The corpse flower belongs to the same family as common houseplants such as philodendrons and peace lilies. But unlike its more domestic cousins, the place you’ll most likely find this tropical species—which can reach 15-20 feet in its vegetative state, according to Snakenberg—is in university and botanical garden collections. (At the floral stage, the plant is shorter.)
It takes a lot of energy, and a long time, to build up a bloom. When a corpse flower finally starts the process—the Denver specimen is an estimated 12 or 13 years old—a leaf-like sheath called a spathe unfurls, revealing a ruffly, burgundy interior that starkly contrasts with the plant’s green exterior. In its fanciful shape and two-toned hues, the structure is reminiscent of a weird hat you might see in a Tim Burton film.
But the plant’s true centerpiece is a fleshy, protruding structure called the spadix, which inspired its scientific name, Amorphophallus titanum. Translation? “The giant misshapen phallus,” says Snakenberg. The spadix also heats up, probably as a way to better waft the stench to would-be pollinators.
Out of sight at the base of the spadix hides the actual flower—or flowers, to be more precise. In fact, the corpse flower is the largest unbranched inflorescence, or collection of individual flowers, on earth. The female flowers mature first, followed by the male ones, which produce the pollen that the insects collect.
The odor that emanates from the flowers is a putrid potpourri of chemicals, explains Todd Brethauer, a science education volunteer at the United States Botanic Garden, in a video produced by the American Chemical Society. Characteristic molecules include dimethyl trisfulfide, “which you can sort of describe as the smell of rotting onions or rotting cabbage,” says Brethauer, as well as trimethylamine, “which is the essence of rotting fish,” and isovaleric acid—“essentially the smell of old sweat socks.”

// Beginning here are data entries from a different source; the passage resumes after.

(* ===== verification/StrBytes.v ===== *)
(** * Texts by byte offset

    The code indexes a [&str] by byte offsets into its UTF-8 encoding.  This
    file has the standard library's [is_char_boundary], [split_at] and slicing,
    which fail inside a character, and the combinator [while_lt] for the scans
    [while i < bytes.len() { .. }] whose steps jump ahead by varying amounts,
    with the lemma that bounds their iterations. *)

From S2P Require Import Prelude Encoding.

Definition CR : N := 13.
Definition LF : N := 10.

(** [str::is_char_boundary], on the bytes of a text. *)
Definition is_char_boundary (bytes : list N) (n : nat) : bool :=
  match n with
  | O => true
  | _ =>
      match bytes !! n with
      | Some b => negb (is_cont b)
      | None => Nat.eqb n (length bytes)
      end
  end.

(** ** Bytes and characters *)

Definition blen (s : str) : nat := length (encode_utf8 s).

Lemma encode_utf8_app a b : encode_utf8 (a ++ b) = encode_utf8 a ++ encode_utf8 b.
Proof. unfold encode_utf8. by rewrite map_app, concat_app. Qed.

Lemma encode_utf8_cons c s : encode_utf8 (c :: s) = encode_utf8_char c ++ encode_utf8 s.
Proof. done. Qed.

Lemma blen_app a b : blen (a ++ b) = blen a + blen b.
Proof. unfold blen. by rewrite encode_utf8_app, length_app. Qed.

Lemma char_len c : length (encode_utf8_char c) = N.to_nat (len_utf8 c).
Proof. unfold encode_utf8_char, len_utf8. destruct (N.ltb c 128), (N.ltb c 2048), (N.ltb c 65536); done. Qed.

Lemma blen_cons c s : blen (c :: s) = N.to_nat (len_utf8 c) + blen s.
Proof. unfold blen. by rewrite encode_utf8_cons, length_app, char_len. Qed.

(** A character is one ASCII byte, or a lead byte and continuation bytes. *)
Lemma char_bytes c : (encode_utf8_char c = [c] /\ (c < 128)%N)
  \/ exists b bs, encode_utf8_char c = b :: bs /\ (192 <= b)%N /\ bs <> [] /\ Forall (fun x => is_cont x = true) bs /\ (128 <= c)%N.
Proof.
  unfold encode_utf8_char. destruct (N.ltb_spec c 128); [by left|]. right.
  assert (Hc : forall n, is_cont (128 + n mod 64) = true) by (intros n; apply is_cont_spec, N.mod_lt; lia).
  destruct (N.ltb c 2048), (N.ltb c 65536); eexists _, _; split_and!; try reflexivity; try done;
    try (repeat constructor; apply Hc); match goal with |- (192 <= _ + ?x)%N => generalize x; lia end.
Qed.

Lemma not_cont b : (b < 128 \/ 192 <= b)%N -> is_cont b = false.
Proof. intros. apply in_range_false. lia. Qed.

Lemma cont_high b : is_cont b = true -> (128 <= b)%N.
Proof. intros [? _]%in_range_spec. done. Qed.

(** The first byte of a text is ASCII exactly when its first character is. *)
Lemma head_byte s b : (b < 128)%N -> (encode_utf8 s !! 0 = Some b <-> s !! 0 = Some b).
Proof.
  intros Hb. destruct s as [|c s]; [done|]. rewrite encode_utf8_cons.
  destruct (char_bytes c) as [[-> _]|(b0 & bs & -> & H0 & _ & _ & Hc)]; [done|]. cbn. split; intros [= ->]; lia.
Qed.

Lemma last_byte s b : (b < 128)%N -> (last (encode_utf8 s) = Some b <-> last s = Some b).
Proof.
  intros Hb. destruct (decide (s = [])) as [->|Hne]; [done|]. destruct (exists_last Hne) as (s' & c & ->).
  rewrite encode_utf8_app, last_snoc. unfold encode_utf8 at 2. cbn [map concat]. rewrite app_nil_r.
  destruct (char_bytes c) as [[-> _]|(b0 & bs & -> & _ & Hbs & Hf & Hc)]; [by rewrite last_snoc|].
  destruct (exists_last Hbs) as (bs' & x & ->). rewrite app_comm_cons, app_assoc, last_snoc.
  apply Forall_app in Hf as [_ [Hx _]%Forall_cons]. apply cont_high in Hx. split; intros [= ->]; lia.
Qed.

Lemma boundary_end bytes : is_char_boundary bytes (length bytes) = true.
Proof. unfold is_char_boundary. destruct bytes as [|b bs]; [done|]. rewrite lookup_ge_None_2 by (simpl; lia). apply Nat.eqb_refl. Qed.

(** A boundary is a split of the text. *)
Lemma boundary_split s n : n <= blen s -> is_char_boundary (encode_utf8 s) n = true ->
  exists pre post, s = pre ++ post /\ n = blen pre.
Proof.
  revert n. induction s as [|c s IH]; intros n Hn Hb; [exists [], []; unfold blen in *; simpl in *; split; [done|lia]|].
  destruct n as [|n]; [by exists [], (c :: s)|]. rewrite blen_cons in Hn. rewrite encode_utf8_cons in Hb.
  destruct (Nat.le_gt_cases (N.to_nat (len_utf8 c)) (S n)) as [Hge|Hlt].
  - destruct (IH (S n - N.to_nat (len_utf8 c))) as (pre & post & -> & Hpre); [lia| |].
    + unfold is_char_boundary in *. rewrite lookup_app_r, char_len in Hb by (rewrite char_len; lia).
      destruct (S n - N.to_nat (len_utf8 c)) as [|k] eqn:Ek; [done|].
      destruct (encode_utf8 s !! S k); [done|]. rewrite length_app, char_len in Hb. apply Nat.eqb_eq in Hb. apply Nat.eqb_eq. lia.
    + exists (c :: pre), post. split; [done|]. rewrite blen_cons. lia.
  - exfalso. unfold is_char_boundary in Hb. rewrite lookup_app_l in Hb by (rewrite char_len; lia).
    destruct (char_bytes c) as [[E Hc]|(b & bs & E & _ & _ & Hf & _)].
    + unfold len_utf8 in Hlt. rewrite (proj2 (N.ltb_lt _ _) Hc) in Hlt. lia.
    + rewrite E in Hb. cbn in Hb. destruct (bs !! n) as [x|] eqn:Ex.
      * rewrite Forall_forall in Hf. by rewrite (Hf x) in Hb by (by eapply list_elem_of_lookup_2).
      * apply lookup_ge_None in Ex. rewrite <- char_len, E in Hlt. simpl in Hlt. lia.
Qed.

Lemma split_boundary pre post : is_char_boundary (encode_utf8 (pre ++ post)) (blen pre) = true.
Proof.
  rewrite encode_utf8_app. unfold blen, is_char_boundary. destruct (length (encode_utf8 pre)) as [|n] eqn:E; [done|]. rewrite <- E.
  rewrite lookup_app_r, Nat.sub_diag by lia. destruct post as [|c post]; [cbn; rewrite app_nil_r; apply Nat.eqb_refl|].
  rewrite encode_utf8_cons. destruct (char_bytes c) as [[-> Hc]|(b & bs & -> & Hb & _)]; cbn; rewrite not_cont; (done || lia).
Qed.

(** An ASCII byte of a text is one of its characters. *)
Lemma ascii_split s n b : encode_utf8 s !! n = Some b -> (b < 128)%N -> exists pre post, s = pre ++ b :: post /\ n = blen pre.
Proof.
  intros Hn Hb. assert (Hlt : n < blen s) by (by eapply lookup_lt_Some). assert (Hbd : is_char_boundary (encode_utf8 s) n = true).
  { destruct n as [|n]; [done|]. unfold is_char_boundary. by rewrite Hn, not_cont by lia. }
  apply boundary_split in Hbd as (pre & post & -> & ->); [|lia]. exists pre. destruct post as [|c post]; [rewrite app_nil_r in Hlt; lia|].
  exists post. rewrite encode_utf8_app, lookup_app_r in Hn by (unfold blen; lia). unfold blen in Hn. rewrite Nat.sub_diag in Hn.
  apply (head_byte (c :: post)) in Hn; [|done]. by injection Hn as ->.
Qed.

(** ** Slices *)

(** [str::split_at]: [None] is the panic past the end or inside a character. *)
Fixpoint split_at (s : str) (n : nat) : option (str * str) :=
  match n with
  | O => Some ([], s)
  | _ =>
      match s with
      | [] => None
      | c :: s' =>
          let w := N.to_nat (len_utf8 c) in
          if Nat.leb w n then '(a, b) ← split_at s' (n - w); Some (c :: a, b) else None
      end
  end.

(** [&s[n..]]. *)
Definition slice_from (s : str) (n : nat) : option str := snd <$> split_at s n.

(** [&s[a..b]], and [s.get(a..b)]. *)
Definition slice (s : str) (a b : nat) : option str :=
  if Nat.leb a b then r ← slice_from s a; fst <$> split_at r (b - a) else None.

Lemma len_utf8_pos c : 1 <= N.to_nat (len_utf8 c).
Proof. unfold len_utf8. repeat destruct (N.ltb _ _); lia. Qed.

Lemma len_utf8_ascii c : (c < 128)%N -> len_utf8 c = 1%N.
Proof. intros H. unfold len_utf8. by rewrite (proj2 (N.ltb_lt _ _) H). Qed.

Lemma blen_nil_inv s : blen s = 0 -> s = [].
Proof. destruct s as [|c s]; [done|]. rewrite blen_cons. pose proof (len_utf8_pos c). lia. Qed.

Lemma split_at_app a b : split_at (a ++ b) (blen a) = Some (a, b).
Proof.
  induction a as [|c a IH]; [by destruct b|]. rewrite blen_cons. cbn [app split_at].
  pose proof (len_utf8_pos c). destruct (N.to_nat (len_utf8 c) + blen a) as [|n] eqn:E; [lia|]. rewrite <- E.
  rewrite (proj2 (Nat.leb_le _ _)) by lia. rewrite Nat.add_comm, Nat.add_sub, IH. done.
Qed.

Lemma split_at_some s n a b : split_at s n = Some (a, b) -> s = a ++ b /\ n = blen a.
Proof.
  revert n a b. induction s as [|c s IH]; intros [|n] a b; cbn; intros H; simplify_eq; [done..|].
  destruct (Nat.leb_spec (N.to_nat (len_utf8 c)) (S n)) as [Hle|]; [|done]. cbn in H.
  destruct (split_at s _) as [[a' b']|] eqn:E; [|done]. cbn in H. simplify_eq.
  apply IH in E as [-> E]. split; [done|]. rewrite blen_cons. lia.
Qed.

Lemma slice_from_app a b : slice_from (a ++ b) (blen a) = Some b.
Proof. unfold slice_from. by rewrite split_at_app. Qed.

Lemma slice_app a b c : slice (a ++ b ++ c) (blen a) (blen a + blen b) = Some b.
Proof.
  unfold slice. rewrite (proj2 (Nat.leb_le _ _)) by lia. rewrite slice_from_app. cbn.
  replace (blen a + blen b - blen a) with (blen b) by lia. by rewrite split_at_app.
Qed.

(** ** Scanning loops

    [while i < len { .. } exit], where the state [s] of the loop holds the index
    [idx s]; an iteration goes on with a new state ([inl]) or returns ([inr]). *)
Fixpoint while_fuel {S A} (fuel len : nat) (idx : S -> nat) (step : S -> S + A) (exit : S -> A) (s : S) : option A :=
  if Nat.ltb (idx s) len then
    match fuel with
    | O => None
    | Datatypes.S fuel' => match step s with inl s' => while_fuel fuel' len idx step exit s' | inr a => Some a end
    end
  else Some (exit s).

(** An iteration moves at least one byte ahead, so [len - idx s] of them are
    enough. *)
Definition while_st {S A} (len : nat) (idx : S -> nat) (step : S -> S + A) (exit : S -> A) (s : S) : option A :=
  while_fuel (len - idx s) len idx step exit s.

(** The loop whose exit does not look at the state. *)
Definition while_lt {S A} (len : nat) (idx : S -> nat) (step : S -> S + A) (exit : A) : S -> option A :=
  while_st len idx step (fun _ => exit).

Section while_st.
Context {S A : Type} (len : nat) (idx : S -> nat) (step : S -> S + A) (exit : S -> A).

Definition advances : Prop := forall s s', idx s < len -> step s = inl s' -> idx s < idx s'.

Context (Hadv : advances).

Lemma while_fuel_enough n m s : len - idx s <= n -> len - idx s <= m ->
  while_fuel n len idx step exit s = while_fuel m len idx step exit s.
Proof using Hadv.
  revert m s. induction n as [|n IH]; intros m s Hn Hm; destruct m as [|m]; cbn [while_fuel];
    destruct (Nat.ltb_spec (idx s) len); try done; try lia.
  destruct (step s) as [j|a] eqn:E; [|done]. apply Hadv in E; [|done]. apply IH; lia.
Qed.

(** The loop's equation. *)
Lemma while_st_unfold s : while_st len idx step exit s =
  if Nat.ltb (idx s) len then match step s with inl s' => while_st len idx step exit s' | inr a => Some a end else Some (exit s).
Proof using Hadv.
  unfold while_st at 1. destruct (len - idx s) as [|n] eqn:E; cbn [while_fuel];
    destruct (Nat.ltb_spec (idx s) len); try done; [lia|].
  destruct (step s) as [j|a] eqn:Es; [|done]. apply Hadv in Es; [|done]. apply while_fuel_enough; lia.
Qed.

(** The loop returns, and with an invariant [I] of its state its answer
    satisfies [P]. *)
Lemma while_st_ind (I : S -> Prop) (P : A -> Prop) s :
  (forall s s', idx s < len -> I s -> step s = inl s' -> I s') ->
  (forall s a, idx s < len -> I s -> step s = inr a -> P a) ->
  (forall s, len <= idx s -> I s -> P (exit s)) ->
  I s -> exists a, while_st len idx step exit s = Some a /\ P a.
Proof using Hadv.
  intros Hstep Hret Hexit.
  enough (H : forall n s, len - idx s <= n -> I s -> exists a, while_st len idx step exit s = Some a /\ P a)
    by (intros HI; by apply (H (len - idx s))).
  clear s. intros n. induction n as [|n IH]; intros s Hle HI; rewrite while_st_unfold;
    destruct (Nat.ltb_spec (idx s) len) as [Hi|Hi]; try (exists (exit s); split; [done|by apply (Hexit s)]); [lia|].
  destruct (step s) as [j|a] eqn:E; [|exists a; split; [done|by apply (Hret s)]].
  apply IH; [|by apply (Hstep s)]. apply Hadv in E; [lia|done].
Qed.
End while_st.

Section while_lt.
Context {S A : Type} (len : nat) (idx : S -> nat) (step : S -> S + A) (exit : A).
Context (Hadv : advances len idx step).

Lemma while_lt_unfold s : while_lt len idx step exit s =
  if Nat.ltb (idx s) len then match step s with inl s' => while_lt len idx step exit s' | inr a => Some a end else Some exit.
Proof using Hadv. by apply while_st_unfold. Qed.

Lemma while_lt_ind (I : S -> Prop) (P : A -> Prop) s :
  (forall s s', idx s < len -> I s -> step s = inl s' -> I s') ->
  (forall s a, idx s < len -> I s -> step s = inr a -> P a) ->
  (forall s, len <= idx s -> I s -> P exit) ->
  I s -> exists a, while_lt len idx step exit s = Some a /\ P a.
Proof using Hadv. apply while_st_ind, Hadv. Qed.
End while_lt.

(** A loop that does the steps of another one, [c] bytes further on. *)
Lemma while_lt_shift {A B} len c (stepA : nat -> nat + A) (stepB : nat -> nat + B) (exit : A) (f : A -> B) i :
  (forall i, i < len -> stepB (c + i) = match stepA i with inl j => inl (c + j) | inr a => inr (f a) end) ->
  while_lt (c + len) id stepB (f exit) (c + i) = f <$> while_lt len id stepA exit i.
Proof.
  intros H. unfold while_lt, while_st, id. replace (c + len - (c + i)) with (len - i) by lia. generalize (len - i) at 1 2. intros n. revert i.
  induction n as [|n IH]; intros i; cbn [while_fuel]; replace (Nat.ltb (c + i) (c + len)) with (Nat.ltb i len)
    by (apply eq_true_iff_eq; rewrite !Nat.ltb_lt; lia); destruct (Nat.ltb_spec i len); try done.
  rewrite H by done. destruct (stepA i); [apply IH|done].
Qed.
(** C40: No text escapes the global packages folder: whatever id and version
    texts the parsers accept, the package folder is the root, then the folder of
    the id, then the folder of the version, and the commit marker and the nuspec
    are in it; each is one component, without a slash or backslash, not empty and
    neither [.] nor [..]. *)
Theorem package_dir_inside root a b i v : PackageId_parse a = Ok i -> NuGetVersion_parse b = Ok v ->
  let identity := PackageIdentity_new i v in
  let paths := PackagePaths_new root identity in
  package_dir paths = root_prefix root ++ folder_name i ++ #"/" ++ version_folder_name identity
  /\ metadata_path paths = package_dir paths ++ #"/.nupkg.metadata"
  /\ nuspec_path paths = package_dir paths ++ #"/" ++ folder_name i ++ #".nuspec"
  /\ Forall plain_component [folder_name i; version_folder_name identity; folder_name i ++ #".nuspec"].
Proof.
  intros Ha Hb identity paths. assert (Hwf : identity_wf identity) by (by eapply identity_wf_texts).
  destruct (folder_no_slash identity Hwf) as [Hfne Hf]. pose proof (version_folder_no_slash identity Hwf) as Hv.
  destruct (identity_plain identity Hwf) as (P1 & P2 & P3).
  assert (Hdir : package_dir paths = root_prefix root ++ folder_name i ++ #"/" ++ version_folder_name identity).
  { cbn [paths PackagePaths_new package_dir]. rewrite cache_relative_path_eq by done. unfold path_join, root_prefix.
    assert (starts_with_char (#c"/") (folder_name (id identity) ++ #"/" ++ version_folder_name identity) = false) as ->.
    { apply no_slash_start in Hf. by destruct (folder_name (id identity)). }
    destruct (_ || _)%bool; [done|]. by rewrite <- app_assoc. }
  assert (Hin : forall q, starts_with_char (#c"/") q = false -> path_join (package_dir paths) q = package_dir paths ++ #"/" ++ q).
  { intros q Hq. rewrite Hdir, (app_assoc (folder_name i)), (app_assoc (root_prefix root)).
    apply path_join_after; [|done..].
    destruct (version_folder_digit identity) as (c & t & Ev & _). by rewrite Ev. }
  split_and!; [done|by apply (Hin (#".nupkg.metadata"))| |by apply Forall_cons; split; [|apply Forall_cons; split; [|apply Forall_singleton]]].
  apply (Hin (folder_name i ++ #".nuspec")). apply no_slash_start, separator_free_slash, P3.
Qed.

(** The identity an id and a version text name. *)
Definition identity_at (i v : str) : PackageIdentity :=
  PackageIdentity_new (PackageId_new i)
    (expect {| major := 0; minor := 0; patch := 0; revision := 0; release_labels := []; metadata := None |}
       (NuGetVersion_parse v)).

Lemma identity_wf_parsed i v p : PackageId_parse i = Ok (PackageId_new i) ->
  NuGetVersion_parse v = Ok p -> identity_wf (PackageIdentity_new (PackageId_new i) p).
Proof. apply identity_wf_texts. Qed.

Given the plant’s fetid scent, why do visitors come in droves to sniff and see? “I think people have a similar reaction to this as they would to, say, a roller coaster ride or a haunted house or something like that,” says Snakenberg. “I think it’s just wanting this sensory overload in a safe environment. A shock to the system.”
But maybe those visceral thrills will translate into something with staying power—at least, that’s what Snakenberg hopes, anyway. In the way that big cats and bears excite zoo goers about the animal kingdom, “I think having plants like the Amorphophallus titanum species in our collection is a real strong tool to excite people about plants,” he says, “and when we get excited about plants and about animals, we get excited about conserving them in the wild and protecting their environments. And when we protect the megaflora and the megafauna, just by default, we’re protecting everything else that lives in those environments”—the stinky, the sweet, and all that’s in between.
*This article was updated on August 19 to reflect the following correction: An earlier version stated that, at maturity, a corpse flower can reach 15-20 feet, and that the Denver Botanic Gardens’ plant was just shy of 5’3″ at this writing. Specifically, it’s the vegetative state of the plant that reach 15-20 feet, whereas at the floral stage, the overall height is smaller. The record height for an inflorescence in cultivation is just over 10 feet, according to Snakenberg. The Denver Botanic Gardens’ relatively young specimen produced a flower that topped out at 5’3¼”, he says.
Julie Leibach is a freelance science journalist and the former managing editor of online content for Science Friday.